By: Maggie McGrath
Frontier will receive approximately 415,000 data, 900,000 voice and 180,000 video residential connections of AT&T in Connecticut, as well as AT&T’s local business connections and existing carrier wholesale relationships. This represents about $1.2 billion in annual revenue, or less than 1% of AT&T’s total annual revenues, as of 2013. Frontier is paying AT&T $2 billion in cash for these assets.
For its part, Frontier — which is based in Connecticut and already has a significant presence there — says the deal will be accretive to its cash flow, will improve its dividend payout by more than 5% in the first year, and will provide $200 million in cost synergies by leveraging its existing network and operations.
“We are excited to be acquiring AT&T’s wireline operating company in Connecticut, where our company has been headquartered since 1946. This is a great opportunity to bring to Connecticut Frontier’s portfolio of products and services, such as Frontier Secure, our industry leading digital security offering that gives customers top-rated online computer protection and premium technical support,” Maggie Wilderotter, Frontier chairman and CEO, said in a statement Tuesday morning. ”We see an opportunity to enhance broadband capabilities in Connecticut.”
Added Dan McCarthy, Frontier president and COO, “AT&T’s Connecticut business is substantial, well-defined and covers nearly the entire state. Based upon our track record, we are extremely confident that we will leverage this opportunity to deliver an excellent customer experience and shareholder value.”
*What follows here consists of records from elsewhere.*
Lemma NoDup_remove_handled l cases :
  NoDup l → NoDup (remove_handled l cases).
Proof. intros. by apply NoDup_filter. Qed.

Lemma elem_of_keys_after_fast_path df t :
  t ∈ keys_after_fast_path params_dict df
  ↔ t ∈ unique_tuples df ∧ fast_record params_dict t = None.
Proof. apply elem_of_remove_handled. Qed.

Lemma NoDup_keys_after_fast_path df :
  NoDup (keys_after_fast_path params_dict df).
Proof. apply NoDup_remove_handled, NoDup_drop_duplicates. Qed.

Lemma cache_after_fast_path_lookup df t :
  cache_after_fast_path params_dict df !! Combo t
  = if decide (t ∈ unique_tuples df) then fast_record params_dict t else None.
Proof. apply fast_path_cache_lookup. Qed.

End FastPath.

(** ** Stage 1 *)

Section Groups.

Implicit Types (m : list (Z * list (string * string))).

Lemma group_get_append id id' t m :
  group_get id (group_append id' t m)
  = group_get id m ++ (if decide (id' = id) then [t] else []).
Proof.
  induction m as [|[k g] m IH]; simpl.
  - destruct (decide (id' = id)); done.
  - destruct (decide (k = id')) as [->|Hk]; simpl.
    + destruct (decide (id' = id)); [done|]. by rewrite app_nil_r.
    + destruct (decide (k = id)) as [->|Hk'].
      * rewrite decide_False by done. by rewrite app_nil_r.
      * apply IH.
Qed.

Lemma group_append_keys id t m :
  (group_append id t m).*1 = if decide (id ∈ m.*1) then m.*1 else m.*1 ++ [id].
Proof.
  induction m as [|[k g] m IH].
  - destruct (decide (id ∈ ([] : list (Z * list (string * string))).*1)) as [H|H];
      [by apply elem_of_nil in H|done].
  - cbn [group_append]. rewrite (fmap_cons fst (k, g) m). cbn [fst].
    destruct (decide (k = id)) as [->|Hk].
    + rewrite fmap_cons. cbn [fst].
      destruct (decide (id ∈ id :: m.*1)) as [H|H]; [done|set_solver].
    + rewrite fmap_cons, IH. cbn [fst].
      destruct (decide (id ∈ m.*1)), (decide (id ∈ k :: m.*1)); set_solver.
Qed.

End Groups.

Section Stage1.

Variable env : Env.
Variable params_dict : Params.

Local Abbreviation step := (prematch_step params_dict).
Local Abbreviation hit := (prematch_id params_dict).
Local Abbreviation tested := (looks_up params_dict).

Lemma prematch_step_eq st t :
  step st t
  = {| aphia_id_map := match hit t with
                       | Some id => group_append id t (aphia_id_map st)
                       | None => aphia_id_map st
                       end;
       unmatched_tuples := unmatched_tuples st
                           ++ (if decide (hit t = None) then [t] else []);
       pr2_lookups := pr2_lookups st ++ (if tested t then [t] else []) |}.
Proof.
  unfold prematch_step, prematch_id, looks_up.
  destruct t as [v a]; simpl.
  destruct (bool_decide (a ∈ assays_to_skip_species params_dict)); simpl.
  { by rewrite app_nil_r. }
  destruct (last (parse_semicolon_taxonomy (Some v))) as [sp|] eqn:El; simpl.
  - rewrite bool_decide_eq_true_2
      by (intros E; rewrite E in El; discriminate).
    destruct (pr2_dict params_dict !! sp); simpl; [|done].
    by rewrite app_nil_r.
  - apply last_None in El. rewrite El. simpl. by rewrite app_nil_r.
Qed.
(** A response with status 200 whose body lists the given popularity
    values and reports the given total. *)
Definition found (pops : list (option Z)) (count : Z) : Api.fetch_result :=
  Api.Response 200
    (Api.JsonOk
       {| Api.audiobooks :=
            Some {| Api.items :=
                      Some (map (fun p => {| Api.popularity := p |}) pops);
                    Api.total := Some count |} |}).

(** A response with the given status and no usable body. *)
Definition refused (status : Z) : Api.fetch_result :=
  Api.Response status (Api.JsonThrows "Unexpected end of JSON input").

(** Five keywords, the third request answered with status 401. *)
Definition five : State :=
  mounted "token" ("a" ++ nl ++ "b" ++ nl ++ "c" ++ nl ++ "d" ++ nl ++ "e").

Definition expiresAtThird : Fetch :=
  fun i _ => if Nat.eqb i 2 then refused 401 else found [Some 60] 25.

(** Three keywords, the second request answered with status 500. *)
Definition three : State :=
  mounted "token" ("fantasy" ++ nl ++ " mystery " ++ nl ++ "sci-fi").

Definition failsAtSecond : Fetch :=
  fun i _ => if Nat.eqb i 1 then refused 500 else found [Some 60; None] 25.

(** Two consecutive runs for the keyword "mystery": the first finds 10
    audiobooks of popularity 40, the second 8 of popularity 55. *)
Definition mysteryFirst : State :=
  handleSearch (mounted "token" "mystery") "1 Nov"
    (fun _ _ => found [Some 40] 10).

Definition mysterySecond : State :=
  handleSearch mysteryFirst "2 Nov" (fun _ _ => found [Some 55] 8).

(** A third run with the same answers as the second. *)
Definition mysteryThird : State :=
  handleSearch mysterySecond "3 Nov" (fun _ _ => found [Some 55] 8).

(** The mean of the popularity values of the items, a missing value
    counting for 50 (the wording of the description of the score). *)
Definition popularityOrFifty (b : Api.book) : Z :=
  match Api.popularity b with
  | Some p => p
  | None => 50
  end.

Definition meanPopularity (books : list Api.book) : Z :=
  match books with
  | [] => 50
  | _ => round_div (fold_right Z.add 0 (map popularityOrFifty books))
           (Z.of_nat (List.length books))
  end.

(** The invariant of a snapshot that the summary relies on: a row with an
    error carries the popularity 0. *)
Definition failedRowsZeroed (rs : list Result) : Prop :=
  Forall (fun r => truthy (error r) = true -> avgPopularity r = 0) rs.

(** The sum of the popularity of the rows of a list. *)
Definition sumAvgPopularity (rs : list Result) : Z :=
  fold_right Z.add 0 (map avgPopularity rs).

(** Two keywords: the request of the first is answered with status 500,
    the second finds nothing. *)
Definition brokenThenSilent : State :=
  handleSearch (mounted "token" ("broken" ++ nl ++ "silent")) "2 Nov"
    (fun i _ => if Nat.eqb i 0 then refused 500 else found [] 0).

(** The text a trend is exported as: a plus sign before a positive number,
    the minus sign before the digits of a negative one, a bare 0. *)
Definition signedTrend (n : Z) : string :=
  match n with
  | Z0 => "0"
  | Zpos p => "+" ++ numToString (Zpos p)
  | Zneg p => "-" ++ numToString (Zpos p)
  end.





(* ================================================================== *)
(** ** What the component renders besides the ranking *)

(** Line 274, the counter under the text area:
    [keywords.split('\n').filter(k => k.trim()).length]. *)
Definition keywordCount (text : string) : nat :=
  List.length (filter (fun k => nonempty (trim k)) (split_lines text)).

(** Line 321, the "Best Opportunity" card:
    [topOpportunities[0] ? getOpportunityScore(topOpportunities[0]) : '-'].
    [None] is the dash. *)
Definition bestOpportunity (rs : list Result) : option (option Z) :=
  match topOpportunities rs with
  | top :: _ => Some (getOpportunityScore top)
  | [] => None
  end.

(** Lines 340-347: the children of the [Scatter]; [None] is the [null] a
    row with an error maps to, a text is the [fill] of a [Cell].  A score
    that is [null] compares as 0. *)
Definition cellColor (entry : Result) : option string :=
  if truthy (error entry) then None
  else
    let opportunity :=
      match getOpportunityScore entry with Some o => o | None => 0 end in
    Some (if 50 <? opportunity then "#22c55e"
          else if 20 <? opportunity then "#f59e0b"
          else "#ef4444").

Definition chartCells (rs : list Result) : list (option string) :=
  map cellColor rs.

(** The children that React renders: the ones that are not [null]. *)
Fixpoint rendered (cells : list (option string)) : list string :=
  match cells with
  | [] => []
  | Some c :: cells' => c :: rendered cells'
  | None :: cells' => rendered cells'
  end.

(** The "All Results" table of the second version of the page
    ([src/unnamed/part_001], lines 458-466):
    [(t > 0 ? '+' : '') + t] and the six cells of a row. *)
Definition tableTrend (t : option Z) : string :=
  match t with
  | Some n => (if 0 <? n then "+" else EmptyString) ++ numToString n
  | None => "undefined"
  end.

Definition tableCells (r : Result) : list string :=
  let failed := truthy (error r) in
  [ keyword r;
    if failed then "-" else numToString (audiobooks r);
    if failed then "-" else numToString (avgPopularity r);
    if failed then "-" else numToString (estimatedTrendsInterest r);
    if failed then "-" else tableTrend (popularityTrend r);
    if failed then "-" else tableTrend (supplyTrend r) ].

(* ================================================================== *)
(** ** The token: [requestAccessToken] and the route [/api/token] *)

Module Token.

(** The body of a JSON answer, as far as it is read: the [error] text of a
    refusal, or the [access_token] and [expires_in] of a grant. *)
Record payload := {
  error_text : option string;
  access_token : option string;
  expires_in : option Z
}.

Definition refusal (message : string) : payload :=
  {| error_text := Some message; access_token := None; expires_in := None |}.

Inductive json_result :=
| JsonOk (data : payload)
| JsonThrows (message : string).

Inductive fetch_result :=
| FetchThrows (message : string)
| Response (status : Z) (json : json_result).
Lemma filterUnseen_id (l : list WorkoutEntry) :
  forall seen : gset string,
    NoDup (key <$> l) -> (forall w, w ∈ l -> key w ∉ seen) ->
    unseen seen l = l.
Proof.
  induction l as [| w l IH]; intros seen Hnd Hfresh; [reflexivity |].
  cbn [filterUnseen]. cbn [fmap list_fmap] in Hnd.
  apply NoDup_cons in Hnd as [Hw Hnd].
  rewrite decide_False by (apply Hfresh; left).
  f_equal. apply IH; [exact Hnd |].
  intros w' Hw'. assert (key w' ∉ seen) by (apply Hfresh; right; exact Hw').
  assert (key w' ≠ key w).
  { intros Heq. apply Hw. rewrite <- Heq. apply list_elem_of_fmap_2, Hw'. }
  set_solver.
Qed.

Lemma deduplicateWorkouts_idempotent (workouts : list WorkoutEntry) :
  dedup (dedup workouts) = dedup workouts.
Proof.
  unfold deduplicateWorkouts.
  destruct (filterUnseen_fresh workouts ∅) as [Hnd _].
  apply filterUnseen_id; [exact Hnd | set_solver].
Qed.

Lemma deduplicateWorkouts_snoc (workouts : list WorkoutEntry) (w : WorkoutEntry) :
  dedup (workouts ++ [w])
  = dedup workouts
    ++ (if decide (key w ∈ key <$> workouts) then [] else [w]).
Proof.
  unfold deduplicateWorkouts. rewrite filterUnseen_app. f_equal.
  cbn [filterUnseen].
  destruct (decide (key w ∈ key <$> workouts)) as [Hin | Hnew].
  - rewrite decide_True by set_solver. reflexivity.
  - rewrite decide_False by set_solver. reflexivity.
Qed.
Lemma onEntity_cases (audio : option AudioHandles.t) (frame : Z) (timeNow : Q)
    (w : World.t) (log : list Tone.t) (entity : Entity.t) :
  let st' := onEntity audio frame timeNow (w, log) entity in
  (collides frame (World.player w) entity = false /\ st' = (w, log))
  \/ (collides frame (World.player w) entity = true
      /\ Entity.type entity = data
      /\ st' = (collected entity w, playTone audio 880 0.16 square log))
  \/ (collides frame (World.player w) entity = true
      /\ Entity.type entity <> data
      /\ timeNow < Player.invulnerableUntil (World.player w)
      /\ st' = (w, log))
  \/ (collides frame (World.player w) entity = true
      /\ Entity.type entity <> data
      /\ Player.invulnerableUntil (World.player w) <= timeNow
      /\ (0 < Player.shieldCharges (World.player w))%Z
      /\ st' = (absorbed timeNow entity w, playTone audio 160 0.3 sawtooth log))
  \/ (collides frame (World.player w) entity = true
      /\ Entity.type entity <> data
      /\ Player.invulnerableUntil (World.player w) <= timeNow
      /\ (Player.shieldCharges (World.player w) <= 0)%Z
      /\ st' = (World.with_status over w, log)).
Proof.
  cbn zeta. unfold onEntity.
  destruct (collides frame (World.player w) entity) eqn:Hc; cbn [negb]; [|auto].
  right.
  destruct (EntityType_eqb (Entity.type entity) data) eqn:Ht.
  { apply EntityType_eqb_eq in Ht. left. auto. }
  apply EntityType_eqb_neq in Ht. right.
  destruct (timeNow <? Player.invulnerableUntil (World.player w)) eqn:Hi; qprop.
  { left. auto. }
  right.
  destruct (0 <? Player.shieldCharges (World.player w))%Z eqn:Hs.
  - apply Z.ltb_lt in Hs. left. auto.
  - apply Z.ltb_ge in Hs. right. auto.
Qed.

Lemma without_In (entity a : Entity.t) (l : list Entity.t) :
  In a (without entity l) <-> In a l /\ Entity.id a <> Entity.id entity.
Proof.
  clear sin PI.
  unfold without. rewrite filter_In, negb_true_iff, Z.eqb_neq. tauto.
Qed.

Lemma NoDup_map_In_eq {A B : Type} (f : A -> B) (l : list A) (a b : A) :
  NoDup (map f l) -> In a l -> In b l -> f a = f b -> a = b.
Proof.
  clear sin PI.
  induction l as [|c l IH]; simpl; [tauto|].
  intros Hnd Ha Hb Hf. inversion Hnd as [|? ? Hnotin Hnd']; subst.
  destruct Ha as [-> | Ha], Hb as [-> | Hb]; auto.
  - exfalso. apply Hnotin. rewrite Hf. apply in_map. exact Hb.
  - exfalso. apply Hnotin. rewrite <- Hf. apply in_map. exact Ha.
Qed.

(** ** Hazards during the invulnerability window *)

(** While the clock is inside the invulnerability window, a whole collision
    pass over any array leaves the player and the status as they were, and
    keeps every entity whose identifier no data packet of the array has. *)
Lemma pass_while_invulnerable (audio : option AudioHandles.t) (frame : Z) (timeNow : Q)
    (l : list Entity.t) :
  forall st : World.t * list Tone.t,
    timeNow < Player.invulnerableUntil (World.player (fst st)) ->
    let st' := fold_left (onEntity audio frame timeNow) l st in
    World.player (fst st') = World.player (fst st)
    /\ World.status (fst st') = World.status (fst st)
    /\ (forall a, In a (World.entities (fst st)) ->
          (forall d, In d l -> Entity.type d = data -> Entity.id a <> Entity.id d) ->
          In a (World.entities (fst st'))).
Proof.
  induction l as [|e l IH]; intros [w log] Hinv; cbn zeta; cbn [fold_left fst].
  - auto.
  - cbn [fst] in Hinv.
    destruct (onEntity_cases audio frame timeNow w log e)
      as [(_ & ->) | [(_ & Hd & ->) | [(_ & _ & _ & ->) | [(_ & _ & Hle & _) | (_ & _ & Hle & _)]]]];
      try (exfalso; lra).
    + destruct (IH (w, log) Hinv) as (Hp & Hs & He).
      repeat split; auto.
      intros a Ha Hids. apply He; [exact Ha|].
      intros d Hd. apply Hids. right. exact Hd.
    + destruct (IH (collected e w, playTone audio 880 0.16 square log) Hinv)
        as (Hp & Hs & He).
      cbn [fst] in *. repeat split; auto.
      intros a Ha Hids. apply He.
      * cbn. apply without_In. split; [exact Ha|].
        apply Hids; [left; reflexivity | exact Hd].
      * intros d Hd'. apply Hids. right. exact Hd'.
    + destruct (IH (w, log) Hinv) as (Hp & Hs & He).
      repeat split; auto.
      intros a Ha Hids. apply He; [exact Ha|].
      intros d Hd. apply Hids. right. exact Hd.
Qed.
(** ** The end is final *)

(** X22.  [synchronize] does not ask whether the writer is writable.
    Called after [destroy] on a writer that was active beside a ready
    reader, it replaces the sign that [destroy] has published in
    [WRITE_PROCESS] by [READY_SIGN], sets [ready] and emits ['ready']
    after the events of [destroy].  When [destroy] returned (no error,
    or a listener for ['error']), ['ready'] comes after ['close'] and the
    writer stays destroyed and not writable.  When [destroy] let its
    error out, ['ready'] comes after ['error'], and the writer is not
    destroyed and writable. *)
Theorem synchronize_after_destroy_revives_the_sign :
  forall (cfg : config) (err : option error) (w : writer),
    writable w = true ->
    word READ_PROCESS w = READY_SIGN cfg ->
    word WRITE_PROCESS w = READY_SIGN cfg \/
    word WRITE_PROCESS w = EMPTY_SIGN cfg ->
    exists r w1 w2,
      destroy cfg err w = (r, w1) /\
      synchronize cfg w1 = (Returned tt, w2) /\
      word WRITE_PROCESS w1 =
        to_int32 (match err with
                  | Some _ => FAILED_SIGN cfg
                  | None => FINISHED_SIGN cfg
                  end) /\
      word WRITE_PROCESS w2 = to_int32 (READY_SIGN cfg) /\
      ready w2 = true /\
      (heard err w = true ->
       r = Returned tt /\
       emitted w2 = emitted w ++ destroy_events err ++ [ev_ready] /\
       _destroyed w2 = true /\
       writable w2 = false) /\
      (forall e,
         err = Some e -> error_listener w = false ->
         r = Thrown e /\
         emitted w2 = emitted w ++ [ev_error e; ev_ready] /\
         _destroyed w2 = false /\
         writable w2 = true).
Proof.
  intros cfg err w Hw Hr Hs.
  destruct (destroy_on_writable cfg err w Hw)
    as (w1 & Hrun & Hev & Hd & _ & _ & _ & Hnw & _ & _ & _ & _ & _ & _
        & Hrp & Hsign & _).
  assert (Hactive :
    ((word WRITE_PROCESS w =? READY_SIGN cfg)
     || (word WRITE_PROCESS w =? EMPTY_SIGN cfg))
    && ((word READ_PROCESS w =? READY_SIGN cfg)
        || (word READ_PROCESS w =? EMPTY_SIGN cfg)) = true).
  { rewrite Hr, Z.eqb_refl. cbn [orb]. rewrite andb_true_r.
    destruct Hs as [-> | ->]; rewrite Z.eqb_refl;
      [reflexivity | apply orb_true_r]. }
  rewrite Hactive in Hsign. destruct Hsign as [Hsign _].
  rewrite Hr in Hrp.
  assert (Hsync :
    synchronize cfg w1 =
      (Returned tt,
       set_emitted (emitted w1 ++ [ev_ready])
         (set_ready true
            (set_sharedState
               (Atomics_store (_sharedState w1) WRITE_PROCESS (READY_SIGN cfg))
               (set_process (READY_SIGN cfg) w1))))).
  { unfold synchronize.
    unfold bind at 1, modify at 1. rewrite bind_gets.
    unfold bind at 1, store at 1, modify at 1.
    unfold load. rewrite bind_gets. unfold word in Hrp. fields.
    rewrite Hrp, Z.eqb_refl. reflexivity. }
  eexists _, w1, _. split; [exact Hrun|]. split; [exact Hsync|].
  unfold word, ready, writable in *. fields.
  split; [exact Hsign|]. split; [reflexivity|]. split; [reflexivity|].
  rewrite Hev, Hd, <- app_assoc. rewrite Hd in Hnw. split.
  - intros Hh. rewrite Hh in *. cbn [negb] in *.
    assert (Ha : destroy_answer err w = Returned tt /\
                 destroy_log err w = destroy_events err).
    { unfold destroy_answer, destroy_log, destroy_events, heard in *.
      destruct err; [rewrite Hh|]; split; reflexivity. }
    destruct Ha as [-> ->]. repeat split; assumption.
  - intros e -> Hl. unfold destroy_answer, destroy_log, heard in *.
    rewrite Hl in *. cbn [negb andb] in *. repeat split; assumption.
Qed.
(** * funcbuilder.py_dot: the deferred-expression interpreter

    A shallow embedding of [funcbuilder/py_dot.py] (environments, path-based
    attribute mutation, the function-call dispatcher, conditions, loops and
    class scopes) together with the fragment of [funcbuilder/__init__.py]
    (the [FuncBuilder] expression objects) that the interpreter evaluates.

    Conventions of the embedding.
    - Host exceptions are values of [exn], one constructor per exception
      class; a computation returns [res A]: a value, a raised exception, or
      [OutOfFuel] when the bound given to a host loop or recursion is used up.
    - Mutable host objects (environments, class scopes, plain instances,
      types) live in a [heap] and are referred to by location, so that
      aliasing is visible.
    - Names are ASCII strings; integers are unbounded ([Z]).
    - Behaviour of the host that lies outside the modelled fragment of
      values and attributes is reported as [Raise Unmodelled], never guessed.
    - A computation that raises returns the exception only: the heap at the
      time of the raise is not kept.
    - [OInstance] is an instance of a class that defines nothing of its
      own: every attribute it has is in its own dictionary.
    - Generators follow the semantics of the interpreters the module was
      written for (Python 3.0 to 3.6): a [StopIteration] escaping from
      [next] inside a generator body ends the generator. *)

From Stdlib Require Import ZArith String Ascii List Bool Lia.
From stdpp Require Import base option list gmap strings.

Set Warnings "-register-all".
Local Open Scope string_scope.
Local Open Scope list_scope.

(** ** Results and exceptions *)

Inductive type_error :=
| ExpectedUnpack (lsu lu : nat)   (* 'Expected %s values to unpack, got %s' *)
| ExpectedArguments (lsa la : nat) (* 'Expected %s arguments, got %s' *)
| NoLen                            (* object of type ... has no len() *)
| NotIterable                      (* ... object is not iterable *)
| NotCallable                      (* ... object is not callable *)
| MissingArgument                  (* <lambda>() missing 1 required argument *)
| MultipleValues                   (* got multiple values for argument 'self' *)
| BadOperand.                      (* unsupported operand type(s) *)

Inductive exn :=
| TypeError (m : type_error)
| ValueError
| KeyError (k : string)
| AttributeError (name : string)
| IndexError
| StopIteration
| ZeroDivisionError
| Unmodelled.

Inductive res (A : Type) :=
| Ok (a : A)
| Raise (e : exn)
| OutOfFuel.
Arguments Ok {A} a.
Arguments Raise {A} e.
Arguments OutOfFuel {A}.

Definition bind {A B} (f : A -> res B) (m : res A) : res B :=
  match m with
  | Ok a => f a
  | Raise e => Raise e
  | OutOfFuel => OutOfFuel
  end.

#[export] Instance res_ret : MRet res := @Ok.
#[export] Instance res_bind : MBind res := @bind.

(** The two failures raised by the arity checks of [Function.__call__]. *)
Definition is_Arity (e : exn) : bool :=
  match e with
  | TypeError (ExpectedUnpack _ _) | TypeError (ExpectedArguments _ _) => true
  | _ => false
  end.

(** ** Values

    [FuncBuilder] objects hold a host closure in [self.func]; the closures
    the class creates have four shapes, one per [lambda] in its source, and
    are represented by the data they capture. *)

Inductive operator := op_add | op_sub | op_mul | op_pow | op_eq | op_ne.

Inductive getter := attrgetter (name : string).

Inductive value :=
| VNone
| VUdef                         (* the [udef] singleton *)
| VBool (b : bool)
| VInt (z : Z)
| VStr (s : string)
| VList (l : list value)        (* a list or tuple *)
| VRef (l : nat)                (* a mutable object on the heap *)
| VFB (fb : FuncBuilder)
with FuncBuilder :=
| mkFB (func : closure) (var_cnt : nat)
with closure :=
| Identity                                             (* lambda x: x *)
| Decorated (out : getter) (self : FuncBuilder)        (* lambda x: out(self(x)) *)
| OperFunc (oper : operator) (self : FuncBuilder) (n : list value)
                                                       (* lambda x: oper(self.func(x), *n) *)
| OperRFunc (oper : operator) (n : value) (self : FuncBuilder).
                                                       (* lambda x: oper(n, self.func(x)) *)

Definition func (fb : FuncBuilder) : closure := let 'mkFB f _ := fb in f.
Definition var_cnt (fb : FuncBuilder) : nat := let 'mkFB _ c := fb in c.

(** ** The heap of mutable objects *)

Inductive env_class := EnvironmentCls | ClassCls.

Inductive obj :=
| OInstance (attrs : gmap string value)
    (* an instance of a plain class: its instance dictionary *)
| OEnvironment (cls : env_class) (d : gmap string value) (attrs : gmap string value)
    (* an [Environment] (or [Class]) instance: [self.d] and the rest of its
       instance dictionary ([last]; for [Class] also [name], [bases], [parent]) *)
| OType (name : string) (bases : list value) (dict : gmap string value).
    (* the result of [type(name, bases, dict)] *)

Abbreviation heap := (list obj).

Definition alloc (h : heap) (o : obj) : nat * heap := (List.length h, h ++ [o]).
The deal is subject to review from the Department of Justice, the Federal Communications Commission (FCC ) as well as Connecticut state regulatory approvals. In a Tuesday morning conference call, Frontier executives predicted this approval would come sometime in the second half of 2014, citing a third-to-fourth quarter 2014 time frame for a deal close. JP Morgan has provided the financing for Frontier.
AT&T said that the transaction will not affect its 2013 financial results, but after the deal closes the financial impacts will be reflected in forward-looking guidance. In a statement, Patricia Jacobs, president of AT&T New England added that from a customer standpoint it will also be business as normal until the deal closes, and that customers can expect the same service as always.
In a note released Tuesday morning, Citi analyst Michael Rollins called the move a “surprise given Frontier’s historical preference to reduce financial leverage over time” but echoed Frontier’s prediction that the deal would be good for Frontier cash flow and dividend growth. Despite these improvements, Rollins reiterated Frontier’s sell rating, writing that “the improvement in [free cash flow] metrics is coming at greater risk to the equity holder vis-à-vis increased financial leverage.”
Rollins also noted that for AT&T, the transaction is small and gross proceeds before tax only represent 40 cents per share. He reiterated Citi’s netural rating on AT&T.
Following the announcement of the deal, shares of AT&T opened at $34.20, a shade higher than Monday’s $34.15 close. Year-to-date, the stock is down 2.43%. Frontier also opened higher than its Monday close — at $4.91 per share — and in early market activity was trading for a 7.7% gain. Year-to-date, Frontier is up just 0.92%.